To fully comprehend the end of this little story, you must, first and foremost, know that I do NOT like nature. (See previous post...Not a Nature Girl.)  During a fun trip with friends to Smith Mountain Lake, a tiny black snake slithered into the kitchen while I was in there getting beverages for everyone, and I pointed at it screaming, "Nature, Nature" at the top of my lungs while simultaneously jumping on the nearest chair.  (I did not spill a single drop of adult beverage though!)  Before my husband and I got married, I ate venison one time and about puked.  I've never seen a dead animal up close and was just fine with that.  Do you get how much I dislike nature?  OK.  Now I can continue.

The day started like every other...get up before the girls, shower, make breakfast and lunch, etc.  Then, it went right down the drain.

-both girls cried or whined during the entire ride to preschool (20 minutes)
-drove 10 minutes out of my way to patron a new, snazzy grocery store only to find I'd left my wallet at home.   This also means no Starbucks, which I'd been craving all morning.  Now I've got a decision to make...get wallet and go grocery shopping at the nasty local store, or postpone that activity in favor of my daily hour-long walk.  Ugh.  I get cranky when I don't exercise.
-decide to go home to get wallet and get groceries
-ketchup falls out of cart and top breaks.  Deli counter employee sees the whole thing, so I can't stealthily switch out defective ketchup with a new one.
-ONE checkout line open for the whole store...baby starts crying her liver out b/c now she's an hour past bottle time
-get home, open tailgate, bag with ketchup falls out onto concrete below...buh-bye ketchup.
-go pick up oldest at preschool and get her very first bad report - hitting and pushing her school buddies.  ARGH!  Discussion with teacher lasts too long, get home for naptime very late.
-pull into driveway, after listening to baby crying and toddler whining (yet again) and get a call from a friend who would like to stop by on her way to an appt.  SURE!
-late naptime results in NO NAP for either girl...subsequent weeping and gnashing of teeth ensues...decide to go for that hour long walk...with iPod to drown out the noise.
-while taking double stroller out of car, I break both thumb nails below the quick...blood everywhere, now sporting twin Dora bandaids.
-while putting the oldest down for bed, husband finally comes home from hunting with blood all over his pants.  "Do you want me to rock her to give you a break?"  Me: "Not in those pants.  Go change and you can take over."  Husband: "I need you to help me with something, so I can't change my pants yet."  CRAP.  All I wanted to do after this hellacious day was take a nice, long, hot shower and drink a beer while watching something mind numbing on TV.  Apparently my husband has other plans for me...think back to my dislike of all things nature-related.

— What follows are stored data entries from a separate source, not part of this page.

Lemma drop_loop rows (w w' : World Pg.State) :
  for_each rows drop_unless_registered w = (w', Ok tt) ->
  EXTENSIONS w' = EXTENSIONS w
  /\ (settled w -> settled w')
  /\ exists E', working w' = Pg.set_exts E' (working w)
       /\ forall name, name ∈ E' <->
             name ∈ Pg.exts (working w)
             /\ ~ (In name rows /\ name ∉ EXTENSIONS w).
Proof.
  revert w. induction rows as [ | x rows IH]; intros w.
  - cbn [for_each]. intros [= <-]. split; [done | ]. split; [done | ].
    exists (Pg.exts (working w)). split; [by rewrite set_exts_same | ].
    intros name. cbn [In]. tauto.
  - cbn [for_each]. unfold bind at 1.
    destruct (drop_unless_registered x w) as [w0 [[] | e]] eqn:E0; [ | done].
    intros Hrest. destruct (IH _ Hrest) as (HE & Hs & E' & Hw & HE').
    revert E0. unfold drop_unless_registered, bind at 1, get_EXTENSIONS.
    destruct (decide (x ∈ EXTENSIONS w)) as [Hin | Hnin].
    + intros [= <-]. split; [done | ]. split; [done | ].
      exists E'. split; [done | ]. intros name. rewrite HE'. cbn [In].
      split; [ | tauto]. intros [? Hn]. split; [done | ].
      intros [[-> | ?] ?]; tauto.
    + unfold bind.
      destruct (execute Primary (DropExtension x) w) as [wx [rws | e]] eqn:Ex;
        [ | done].
      intros [= <-]. apply execute_ok in Ex as (Hsem & Hset & HEx & _).
      cbn [sem Pg.database] in Hsem. apply drop_extension_ok in Hsem.
      split; [congruence | ]. split; [auto | ].
      exists E'. split.
      * rewrite Hw, Hsem. by destruct (working w).
      * intros name. rewrite HE', Hsem, HEx.
        replace (Pg.exts (Pg.set_exts (Pg.exts (working w) ∖ {[x]}) (working w)))
          with (Pg.exts (working w) ∖ {[x]}) by (by destruct (working w)).
        rewrite elem_of_difference, elem_of_singleton. cbn [In].
        split.
        -- intros [[? ?] Hn]. split; [done | ]. intros [[-> | ?] ?]; tauto.
        -- intros [? Hn]. split; [split; [done | ] | ].
           ++ intros ->. apply Hn. tauto.
           ++ intros [? ?]. apply Hn. tauto.
Qed.

Lemma drop_role_after_cascade d d' rows :
  Pg.exec DropRole (Pg.drop_schema_cascade d) = Some (d', rows) ->
  Pg.torn_down d'.
Proof.
  destruct d. cbn. unfold Pg.when_ok, Pg.torn_down.
  repeat case_match; intros; simplify_eq; done.
Qed.

Lemma teardown_drops_post (w w1 : World Pg.State) :
  teardown_drops w = (w1, Ok tt) ->
  committed w1 = working w1 /\ txn w1 = Idle
  /\ EXTENSIONS w1 = EXTENSIONS w
  /\ Pg.torn_down (committed w1)
  /\ Pg.only_registered (EXTENSIONS w1) (committed w1).
Proof.
  unfold teardown_drops.
  unfold bind at 1.
  destruct (execute Primary DropSchema w) as [wa [ra | e]] eqn:Ea; [ | done].
  apply execute_ok in Ea as (Sa & _ & Xa & _).
  unfold bind at 1.
  destruct (execute Primary DropRole wa) as [wb [rb | e]] eqn:Eb; [ | done].
  apply execute_ok in Eb as (Sb & Jb & Xb & _).
  destruct (commit_settled wb Jb) as (wc & Ec & Wc & Cc & Tc & Xc & _).
  unfold bind at 1. rewrite Ec.
  unfold bind at 1.
  destruct (execute Primary SelDemoExts wc) as [wd [rows | e]] eqn:Ed; [ | done].
  apply execute_ok in Ed as (Sd & Jd & Xd & _).
  unfold bind at 1.
  destruct (for_each rows drop_unless_registered wd) as [we [[] | e]] eqn:Ee;
    [ | done].
  apply drop_loop in Ee as (Xe & Je & E' & We & HE').
  destruct (commit_settled we (Je Jd)) as (wf & Ef & Wf & Cf & Tf & Xf & _).
  rewrite Ef. intros [= <-].
  change (Some (Pg.drop_schema_cascade (working w), []) = Some (working wa, ra))
    in Sa.
  change (Pg.exec DropRole (working wa) = Some (working wb, rb)) in Sb.
  change (Some (working wc,
                List.filter (fun name => Pg.installed name (working wc))
                  Pg.demo_extensions) = Some (working wd, rows)) in Sd.
  assert (List.filter (fun name => Pg.installed name (working wc))
            Pg.demo_extensions = rows) as Hrows by congruence.
  assert (working wc = working wd) as Sd' by congruence. clear Sd.
  rename Sd' into Sd. injection Sa as Sa _.
  assert (Pg.torn_down (working wb)) as Htd.
  { rewrite <- Sa in Sb. by apply drop_role_after_cascade in Sb. }
  split; [congruence | ]. split; [done | ]. split; [congruence | ].
  rewrite Cf, We, <- Sd, Wc. split.
  - revert Htd. unfold Pg.torn_down. by destruct (working wb).
  - intros name Hn Hin.
    replace (Pg.exts (Pg.set_exts E' (working wb))) with E' in Hin
      by (by destruct (working wb)).
    apply HE' in Hin as [Hin Hnot].
    rewrite Xf, Xe. destruct (decide (name ∈ EXTENSIONS wd)) as [ | Hout]; [done | ].
    exfalso. apply Hnot. split; [ | done].
    rewrite <- Hrows. apply filter_In. split; [done | ].
    unfold Pg.installed. apply bool_decide_eq_true.
    by rewrite <- Sd in Hin.
Qed.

I come downstairs from finally getting the toddler in her bed, and I immediately wish I had just stayed upstairs.  My husband trudges into the garage dragging a deer by the antlers, creating a blood trail I've seen only on TV shows with CSI or SVU in the title.  He cuts part of its leg and puts a rope thought the hole.  Then he says to me, "I need you to help me hang him."  Um-excuse me?  "Just hold the rope tight when I lift him up."  Meanwhile, I can't stop staring at its face...it's staring back at me and its tongue is sticking out of the side of its mouth.  Like passing by a car accident, I just can't look away!  Well, this "quick" event took almost an hour: the deer was too heavy for the hook in the garage and the hook broke, and it took us 30 minutes of creating more blood trails all over the driveway and yard trying to figure out where to hang the dead guy before finally deciding on our pergola in the backyard.  So, instead of ending my "awesome" day with a relaxing shower and a beer, I ended up bloody and even more irritated.  On the plus side,  my helpfulness won me brownie points with my husband and all his huntin' buddies.